Retype all of the data without changing a single word.

== Segment start ==

(** * The assistant bot of hw7.py: fields, records, address book, birthdays

    A shallow embedding of [src/hw7.py] together with the parts of the
    Python standard library its classes lean on ([str.isdigit], [int],
    [datetime.strptime], [date.replace], date arithmetic, [strftime]).

    Python strings are sequences of Unicode code points, so a [str] is a
    list of code points in [Z].  Exceptions are values of an error monad.
    The clock reading [datetime.today().date()] is an explicit argument. *)

From Stdlib Require Import ZArith List Bool Lia String Ascii DecimalString.
Import ListNotations.
Open Scope Z_scope.

(** ** Python strings *)

Definition str := list Z.

(** A literal of the source, as code points. *)
Fixpoint u (s : string) : str :=
  match s with
  | EmptyString => []
  | String a s' => Z.of_N (N_of_ascii a) :: u s'
  end.

Fixpoint str_eqb (a b : str) : bool :=
  match a, b with
  | [], [] => true
  | x :: a', y :: b' => (x =? y) && str_eqb a' b'
  | _, _ => false
  end.

Definition in_range (lo hi c : Z) : bool := (lo <=? c) && (c <=? hi).

(** Code points of the characters whose decimal value is zero (Unicode
    category Nd comes in runs of ten, zero to nine; Unicode 14.0.0, the
    database of CPython 3.11). *)
Definition DECIMAL_ZEROS : list Z :=
  [48; 1632; 1776; 1984; 2406; 2534; 2662; 2790; 2918; 3046; 3174; 3302;
   3430; 3558; 3664; 3792; 3872; 4160; 4240; 6112; 6160; 6470; 6608; 6784;
   6800; 6992; 7088; 7232; 7248; 42528; 43216; 43264; 43472; 43504; 43600;
   44016; 65296; 66720; 68912; 69734; 69872; 69942; 70096; 70384; 70736;
   70864; 71248; 71360; 71472; 71904; 72016; 72784; 73040; 73120; 92768;
   92864; 93008; 120782; 120792; 120802; 120812; 120822; 123200; 123632;
   125264; 130032].

(** [Py_UNICODE_TODECIMAL]: the value of a decimal digit character. *)
Definition to_decimal (c : Z) : option Z :=
  match find (fun z => in_range z (z + 9) c) DECIMAL_ZEROS with
  | Some z => Some (c - z)
  | None => None
  end.

(** [Py_UNICODE_ISDECIMAL]; it is also what [\d] matches in a [str] pattern. *)
Definition is_decimal (c : Z) : bool :=
  match to_decimal c with Some _ => true | None => false end.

== Segment end ==

**The answer**
(** * The assistant bot of hw7.py: fields, records, address book, birthdays

    A shallow embedding of [src/hw7.py] together with the parts of the
    Python standard library its classes lean on ([str.isdigit], [int],
    [datetime.strptime], [date.replace], date arithmetic, [strftime]).

    Python strings are sequences of Unicode code points, so a [str] is a
    list of code points in [Z].  Exceptions are values of an error monad.
    The clock reading [datetime.today().date()] is an explicit argument. *)

From Stdlib Require Import ZArith List Bool Lia String Ascii DecimalString.
Import ListNotations.
Open Scope Z_scope.

(** ** Python strings *)

Definition str := list Z.

(** A literal of the source, as code points. *)
Fixpoint u (s : string) : str :=
  match s with
  | EmptyString => []
  | String a s' => Z.of_N (N_of_ascii a) :: u s'
  end.

Fixpoint str_eqb (a b : str) : bool :=
  match a, b with
  | [], [] => true
  | x :: a', y :: b' => (x =? y) && str_eqb a' b'
  | _, _ => false
  end.

Definition in_range (lo hi c : Z) : bool := (lo <=? c) && (c <=? hi).

(** Code points of the characters whose decimal value is zero (Unicode
    category Nd comes in runs of ten, zero to nine; Unicode 14.0.0, the
    database of CPython 3.11). *)
Definition DECIMAL_ZEROS : list Z :=
  [48; 1632; 1776; 1984; 2406; 2534; 2662; 2790; 2918; 3046; 3174; 3302;
   3430; 3558; 3664; 3792; 3872; 4160; 4240; 6112; 6160; 6470; 6608; 6784;
   6800; 6992; 7088; 7232; 7248; 42528; 43216; 43264; 43472; 43504; 43600;
   44016; 65296; 66720; 68912; 69734; 69872; 69942; 70096; 70384; 70736;
   70864; 71248; 71360; 71472; 71904; 72016; 72784; 73040; 73120; 92768;
   92864; 93008; 120782; 120792; 120802; 120812; 120822; 123200; 123632;
   125264; 130032].

(** [Py_UNICODE_TODECIMAL]: the value of a decimal digit character. *)
Definition to_decimal (c : Z) : option Z :=
  match find (fun z => in_range z (z + 9) c) DECIMAL_ZEROS with
  | Some z => Some (c - z)
  | None => None
  end.

(** [Py_UNICODE_ISDECIMAL]; it is also what [\d] matches in a [str] pattern. *)
Definition is_decimal (c : Z) : bool :=
  match to_decimal c with Some _ => true | None => false end.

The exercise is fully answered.